# Do you get Blood work done?



## milzy (Aug 9, 2010)

*Do you get bloodwork done?*​
Yes it's very important to know your levels for health reasons 3245.07%No it's for pussies. 68.45%I'd like to know but can't be bothered yet. 3346.48%What a load of B*o*l*l*o*x!!!!00.00%


----------



## milzy (Aug 9, 2010)

Yes it's very importent to know my blood values for health reasons.

No, it's for total pussies.

I would like to but can't be bothered at the moment.

What a load of b*o*l*l*o*x.


----------



## needle (Aug 14, 2011)

Yes


----------



## Big Kris (Aug 25, 2009)

Yes just had min done a few weeks back after a long course

Test levels came back fine after id done a 2 week PCT, 5 weeks after my last jab

I am a testosterone producing beast haha


----------



## haza (Nov 19, 2010)

Yes best be safe than sorry


----------



## cypssk (Jun 29, 2008)

yes you need to know whats going on inside your body


----------



## Kaiz (Nov 3, 2012)

Is there any private place where you can get blood work done from guys? where you pay and dont have to go through all the crap like ya do with NHS


----------



## BigTrev (Mar 16, 2008)

i would love to have mine done but my gps are useless and dont like to help out that way.

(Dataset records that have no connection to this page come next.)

(** What a scheduler does without looking at another task. *)
Definition exec1 (e : sched_event) (s : trt) : option outcome :=
  match e with
  | ENew => exec ANew s
  | EAdd o => exec (AAdd o) s
  | EDrop f => exec (ADrop f) s
  | EWait => and_then (exec AWait s) (run_owner (wait_fuel s))
  | ENotify o val => and_then (exec (ANotify o val) s) (run_notifier (notify_fuel s o) (length (t_notifiers s)))
  | EResume => and_then (exec AResume s) (run_owner (wait_fuel s))
  end.

#[global] Instance event_eq_dec : EqDecision sched_event.
Proof. solve_decision. Defined.

Definition first_action (e : sched_event) : action :=
  match e with
  | ENew => ANew | EAdd o => AAdd o | EDrop f => ADrop f | EWait => AWait | ENotify o val => ANotify o val | EResume => AResume
  end.

(** An event that can happen; nobody awaits an empty waitset. *)
Definition possible (e : sched_event) (s : trt) : Prop :=
  is_Some (exec (first_action e) s) /\ (e = EWait -> t_unchecked s ++ t_registered s <> []).

#[global] Instance possible_dec e s : Decision (possible e s).
Proof. unfold possible. apply _. Defined.

Inductive reachable1 : trt -> Prop :=
  | reach1_init : reachable1 trt_init
  | reach1_step s e s' : reachable1 s -> possible e s -> exec1 e s = Some (Next s') -> reachable1 s'.

(** ** The invariant *)

Definition some_ready (s : trt) : Prop := exists f, f ∈ t_registered s /\ future_ready s f = true.

(** Where a scan after a wake-up is while the ready future is still ahead. *)
Definition ahead (p : scan) (s : trt) : Prop :=
  match p with
  | ScStart | ScStore | ScRegistered _ => some_ready s
  | ScFound _ | ScCompleted _ => True
  | _ => False
  end.

Definition one_pc (s : trt) : Prop :=
  match t_pc s with
  | Running r => t_state s = WS_INITIAL /\ r <> Some None
  | Scan c p =>
      (c = AwaitReady \/ c = AwaitResume /\ ahead p s) /\
      match p with
      | ScStart => t_unchecked s ++ t_registered s <> []
      | ScStore => True
      | ScCompleted _ => t_state s = WS_INITIAL
      | _ => t_state s = WS_SCANNING
      end
  | CasWaiting => t_state s = WS_SCANNING
  | SetCoro => t_state s = WS_WAITING
  | Asleep => t_state s = WS_INITIAL -> some_ready s
  end.

Definition settled (p : owner_pc) : Prop := match p with Running _ | Asleep => True | _ => False end.

(** A notifier on its way, undisturbed. *)
Definition notifying (s : trt) (n : notifier) : Prop :=
  settled (t_pc s) /\ (forall f, f ∈ n_pending n -> f ∈ t_registered s /\ future_ready s f = true) /\
  match n with NCas _ w _ => w = true /\ t_state s = WS_WAITING | _ => True end.

(** [act]: the notifier that is under way. *)
Record one_inv (act : option nat) (s : trt) : Prop := {
  on_inv : trt_inv s;
  on_notifiers : forall i n, t_notifiers s !! i = Some n -> n = NDone \/ act = Some i /\ notifying s n;
  on_ready : forall o, ao_ready (aobj s o) = true -> ao_futures (aobj s o) = [];
  on_futures : forall o f, f ∈ ao_futures (aobj s o) -> f ∈ kept s /\ obj_of s f = Some o;
  on_pc : one_pc s
}.

(** How far a wait and a notification are from their ends. *)
Definition owner_left (s : trt) : nat :=
  let u := length (t_unchecked s) in
  match t_pc s with
  | Running _ | Asleep => 0
  | SetCoro | Scan _ (ScCompleted _) => 1
  | CasWaiting | Scan _ (ScFound _) => 2
  | Scan _ ScLast => 3
  | Scan _ ScUnchecked => 4 + 5 * u
  | Scan _ (ScKeep _) => 5 + 5 * u
  | Scan _ (ScLock _) => 6 + 5 * u
  | Scan _ (ScCheck _) => 7 + 5 * u
  | Scan _ (ScRegistered todo) => 5 + 5 * u + length todo
  | Scan _ ScStore => 6 + 5 * u + length (t_registered s)
  | Scan _ ScStart => 7 + 5 * u + length (t_registered s)
  end.

Definition notifier_left (n : notifier) : nat :=
  match n with
  | NUnsub _ fl => 2 + 4 * length fl
  | NList fl => 1 + 4 * length fl
  | NLoad _ fl => 4 + 4 * length fl
  | NCas _ _ fl => 3 + 4 * length fl
  | NPush fl => 2 + 4 * length fl
  | NDone => 0
  end.

(** ** The owner runs *)

Lemma quiet_pending s f : one_inv None s -> f ∉ pending s.
Proof.
  intros Hi Hf. unfold pending in Hf. apply list_elem_of_bind in Hf as (n & Hin & Hn). apply list_elem_of_lookup_1 in Hn as [i Hn].
  destruct (on_notifiers None s Hi i n Hn) as [->|[? _]]; [by apply elem_of_nil in Hin|done].
Qed.

Lemma quiet_noticed s f : one_inv None s -> f ∈ t_registered s -> future_ready s f = true -> noticed (t_pc s) (t_state s) f.
Proof. intros Hi Hf Hr. apply (kept_noticed s f _ (on_inv None s Hi) eq_refl Hf Hr). by apply quiet_pending. Qed.

Lemma one_moves s s' : one_inv None s -> trt_inv s' -> t_notifiers s' = t_notifiers s -> t_objs s' = t_objs s ->
  (forall f, obj_of s' f = obj_of s f) -> (forall f, f ∈ kept s -> future_ready s f = false -> f ∈ kept s') -> one_pc s' -> one_inv None s'.
Proof.
  intros Hi Hinv Hn Ho Hf Hk Hp. assert (forall o, aobj s' o = aobj s o) as Hao by (intros o; unfold aobj; by rewrite Ho).
  split; [done| |intros o; rewrite Hao; apply (on_ready None s Hi)| |done].
  - intros i n. rewrite Hn. intros E. destruct (on_notifiers None s Hi i n E) as [?|[? _]]; [by left|done].
  - intros o f. rewrite Hao, Hf. intros Hin. destruct (on_futures None s Hi o f Hin) as [H1 H2]. split; [|done]. apply Hk; [done|].
    unfold future_ready. rewrite H2. destruct (ao_ready (aobj s o)) eqn:Er; [|done]. rewrite (on_ready None s Hi o Er) in Hin. by apply elem_of_nil in Hin.
Qed.

Lemma one_register s c f o : one_inv None s -> t_pc s = Scan c (ScLock f) -> obj_of s f = Some o -> ao_ready (aobj s o) = false ->
  is_Some (t_objs s !! o) ->
  let s' := set_pc (Scan c (ScKeep f)) (alter_obj (set_futures (ao_futures (aobj s o) ++ [f])) o s) in trt_inv s' -> one_inv None s'.
Proof.
  intros Hi Hp Ho Hr Hs s' Hinv. pose proof (on_pc None s Hi) as Hpc. unfold one_pc in Hpc. rewrite Hp in Hpc.
  assert (forall o', aobj s' o' = if decide (o' = o) then set_futures (ao_futures (aobj s o) ++ [f]) (aobj s o) else aobj s o') as Hao.
  { intros o'. change (aobj s' o') with (aobj (alter_obj (set_futures (ao_futures (aobj s o) ++ [f])) o s) o'). by apply aobj_alter. }
  split; [done| | | |].
  - intros i n E. destruct (on_notifiers None s Hi i n E) as [?|[? _]]; [by left|done].
  - intros o'. rewrite Hao. case_decide; [|apply (on_ready None s Hi)]. cbn [ao_ready set_futures]. congruence.
  - intros o' g. rewrite Hao. unfold kept. cbn [s' set_pc alter_obj t_registered t_pc]. change (obj_of s' g) with (obj_of s g).
    assert (g ∈ ao_futures (aobj s o') -> g ∈ t_registered s ++ [f] /\ obj_of s g = Some o') as Hold.
    { intros Hg. destruct (on_futures None s Hi o' g Hg) as [H1 H2]. unfold kept in H1. rewrite Hp, app_nil_r in H1. rewrite elem_of_app. tauto. }
    case_decide as E; [|done]. subst o'. cbn [ao_futures set_futures]. rewrite elem_of_app, list_elem_of_singleton. intros [Hg| ->]; [tauto|].
    split; [|done]. apply elem_of_app. right. by apply list_elem_of_singleton.
  - unfold one_pc. cbn [s' set_pc t_pc]. destruct Hpc as [[->|[-> []]] Hst]. split; [by left|done].
Qed.

(** A step of the scan that leaves the registered futures. *)
Lemma one_steps s c p s' : one_inv None s -> t_pc s = Scan c p -> (forall f, p <> ScKeep f) -> trt_inv s' -> t_notifiers s' = t_notifiers s ->
  t_objs s' = t_objs s -> t_futs s' = t_futs s -> t_registered s' = t_registered s -> one_pc s' -> one_inv None s'.
Proof.
  intros Hi Hp Hk Hinv Hn Ho Hf Hr Hpc. apply (one_moves s); try done.
  - intros f. unfold obj_of. by rewrite Hf.
  - intros f. unfold kept. rewrite Hp, Hr. destruct p; (try by destruct (Hk f0)); rewrite app_nil_r, elem_of_app; tauto.
Qed.

(** The loop over the registered futures. *)
Lemma one_registered s c todo s' : one_inv None s -> t_pc s = Scan c (ScRegistered todo) -> scan_step c (ScRegistered todo) s = Next s' -> trt_inv s' ->
  one_inv None s' /\ (owner_left s' < owner_left s)%nat.
Proof.
  intros Hi Hp Hs Hinv. pose proof (on_pc None s Hi) as Hpc. unfold one_pc in Hpc. rewrite Hp in Hpc. destruct Hpc as [Hc Hst].
  assert (forall f, f ∈ t_registered s -> future_ready s f = true -> f ∈ todo) as Hno.
  { intros f Hf Hr. pose proof (quiet_noticed s f Hi Hf Hr) as H. rewrite Hp, Hst in H. by destruct H. }
  unfold owner_left at 2. rewrite Hp. destruct todo as [|f todo]; cbn [scan_step register_step] in Hs.
  - injection Hs as <-. split; [|unfold owner_left; cbn; lia]. apply (one_steps s c _ _ Hi Hp); try done.
    unfold one_pc. cbn [set_pc t_pc]. split; [|done]. destruct Hc as [?|[_ (f & Hf & Hr)]]; [by left|]. by apply Hno, elem_of_nil in Hr.
  - apply on_obj_next in Hs as (o & Ho & Hs & Hr). destruct (ao_ready (aobj s o)) eqn:Er; injection Hs as <-; (split; [|unfold owner_left; cbn; lia]).
    + apply (one_moves s _ Hi Hinv eq_refl eq_refl); [done| |].
      * intros g. unfold kept. rewrite Hp. cbn [set_pc set_registered t_registered t_pc]. rewrite !app_nil_r, list_elem_of_filter.
        intros Hg Hgr. split; [congruence|done].
      * unfold one_pc. cbn [set_pc t_pc]. split; [|done]. destruct Hc as [?|[? _]]; [by left|by right].
    + by apply (one_steps s c _ _ Hi Hp).
Qed.

(** A future that was found is returned. *)
Lemma one_found s c f s' p : one_inv None s -> t_pc s = Scan c p -> p = ScFound f \/ p = ScCompleted f -> scan_step c p s = Next s' -> trt_inv s' ->
  one_inv None s' /\ (owner_left s' < owner_left s)%nat.
Proof.
  intros Hi Hp Hw Hs Hinv. pose proof (on_pc None s Hi) as Hpc. unfold one_pc in Hpc. rewrite Hp in Hpc. destruct Hpc as [Hc Hst].
  unfold owner_left at 2. rewrite Hp. destruct Hw as [-> | ->]; cbn [scan_step register_step] in Hs; injection Hs as <-; (split; [|unfold owner_left; cbn; lia]).
  - by apply (one_steps s c _ _ Hi Hp).
  - apply (one_moves s _ Hi Hinv eq_refl eq_refl); [intros g; by apply obj_of_alter|unfold kept; by rewrite Hp|done].
Qed.

Lemma one_scan s c p s' : one_inv None s -> t_pc s = Scan c p -> scan_step c p s = Next s' -> trt_inv s' ->
  one_inv None s' /\ (owner_left s' < owner_left s)%nat.
Proof.
  intros Hi Hp Hs Hinv. pose proof (on_pc None s Hi) as Hpc. unfold one_pc in Hpc. rewrite Hp in Hpc. destruct Hpc as [Hc Hst].
  pose proof (one_steps s c p s' Hi Hp) as Hone.
  destruct p as [| |todo| |f|f|f|f|f|]; eauto using one_registered, one_found; unfold owner_left at 2; rewrite Hp; cbn [scan_step register_step] in Hs.
  1: { destruct (Nat.eqb_spec (length (t_unchecked s) + length (t_registered s)) 0) as [Hz|_].
       { destruct Hst. apply length_zero_iff_nil. rewrite length_app. lia. }
       injection Hs as <-. split; [by apply Hone|unfold owner_left; cbn; lia]. }
  1: { injection Hs as <-. split; [by apply Hone|unfold owner_left; cbn; lia]. }
  all: assert (c = AwaitReady) as -> by (destruct Hc as [?|[_ []]]; done).
  - destruct (t_unchecked s) as [|f l] eqn:Eu; injection Hs as <-; (split; [|unfold owner_left; cbn; lia]); apply Hone; try done; (split; [by left|done]).
  - apply on_obj_next in Hs as (o & Ho & Hs & Hr). destruct (ao_ready (aobj s o)); injection Hs as <-; (split; [|unfold owner_left; cbn; lia]);
      apply Hone; try done; (split; [by left|done]).
  - apply on_obj_next in Hs as (o & Ho & Hs & Hr). destruct (ao_ready (aobj s o)) eqn:Er; injection Hs as <-; (split; [|unfold owner_left; cbn; lia]).
    + apply Hone; try done; (split; [by left|done]).
    + apply one_register; try done. destruct (obj_of_in s f ltac:(apply hand_places; rewrite Hp; by apply list_elem_of_singleton) (on_inv None s Hi)) as (o' & a & Ho' & Ha & _).
      rewrite Ho in Ho'. injection Ho' as <-. by exists a.
  - injection Hs as <-. split; [|unfold owner_left; cbn; lia]. apply (one_moves s _ Hi Hinv eq_refl eq_refl).
    + intros g. by apply obj_of_alter.
    + intros g. unfold kept. rewrite Hp. cbn [set_pc set_registered alter_fut t_registered t_pc]. by rewrite app_nil_r.
    + split; [by left|done].
  - rewrite decide_True in Hs by done. injection Hs as <-. split; [by apply Hone|unfold owner_left; cbn; lia].
Qed.

Lemma one_owner s r : one_inv None s -> owner_step false s = Some r -> exists s', r = Next s' /\ one_inv None s' /\ (owner_left s' < owner_left s)%nat.
Proof.
  intros Hi Hs. pose proof (owner_keeps s false r (on_inv None s Hi) Hs) as Hinv. destruct r as [s'|e]; [|done]. exists s'. split; [done|]. cbn [step_keeps] in Hinv.
  pose proof (on_pc None s Hi) as Hpc. unfold one_pc in Hpc. unfold owner_step in Hs. destruct (t_pc s) as [r|c p| | |] eqn:Hp; try done; injection Hs as Hs.
  - by apply (one_scan s c p).
  - rewrite decide_True in Hs by done. subst s'. split; [|unfold owner_left; rewrite Hp; cbn; lia].
    apply (one_moves s _ Hi Hinv eq_refl eq_refl); [done|unfold kept; by rewrite Hp|done].
  - subst s'. split; [|unfold owner_left; rewrite Hp; cbn; lia].
    apply (one_moves s _ Hi Hinv eq_refl eq_refl); [done|unfold kept; by rewrite Hp|]. unfold one_pc. cbn. rewrite Hpc. done.
Qed.

Lemma run_owner_ends n : forall s, one_inv None s -> (owner_left s <= n)%nat ->
  exists s', run_owner n s = Some (Next s') /\ one_inv None s' /\ settled (t_pc s').
Proof.
  induction n as [|n IH]; intros s Hi Hn; cbn [run_owner]; destruct (owner_step false s) as [r|] eqn:Hs.
  1, 3: destruct (one_owner s r Hi Hs) as (s' & -> & Hi' & Hl).
  - lia.
  - apply IH; [done|lia].
  - exists s. split; [done|]. split; [done|]. unfold owner_step in Hs. by destruct (t_pc s).
  - exists s. split; [done|]. split; [done|]. unfold owner_step in Hs. by destruct (t_pc s).
Qed.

I would go private tho never looked into where and how to get them done over here


----------



## Chunkee (Sep 1, 2012)

Had mine done midway through my blast cycle, doc didn't know anything about my usage. All came back fine.


----------



## Kaiz (Nov 3, 2012)

How do you go about getting a blood test? do you complain of some sort of ilness etc?



Chunkee said:


> Had mine done midway through my blast cycle, doc didn't know anything about my usage. All came back fine.


----------



## Chunkee (Sep 1, 2012)

georgey said:


> How do you go about getting a blood test? do you complain of some sort of ilness etc?


Just went to the doc and asked him if i can have a full check up mate, just said i'm in my 30's now and would like to know everything is running smoothly.

He is a decent doc though, some i've had wouldn't agree in the past.


----------



## Guest (Nov 3, 2012)

I get mine done for health reasons, so they are always checking my liver function etc. They gonna have a field day now I am back on PH's lol.


----------



## Trevor McDonald (Mar 30, 2010)

How does one get it done through your GP without them throwing a fuss that its not necessary?

Directions pls!


----------



## 1010AD (May 30, 2009)

Mey said:


> How does one get it done through your GP without them throwing a fuss that its not necessary?
> 
> Directions pls!


X2

I think a lot of us would like to know this , do you have to have the right reasons to be able to have bloods done through nhs docs, is advisable not to mention aas use, do you just walk in and say i want a blood test for testosterone levels ????


----------



## 1010AD (May 30, 2009)

talos said:


> Your local needle exchange will do bloods for free .


I know of 4 exchanges and not one of them do.


----------



## Elvis82 (Mar 23, 2012)

Chunkee said:


> Just went to the doc and asked him if i can have a full check up mate, just said i'm in my 30's now and would like to know everything is running smoothly.
> 
> He is a decent doc though, some i've had wouldn't agree in the past.


This is perfectly fine to do but if you cycle regular your gonna need alternatives.


----------



## Jay Walker (Jun 24, 2003)

I didnt used too, I was ignorant back then.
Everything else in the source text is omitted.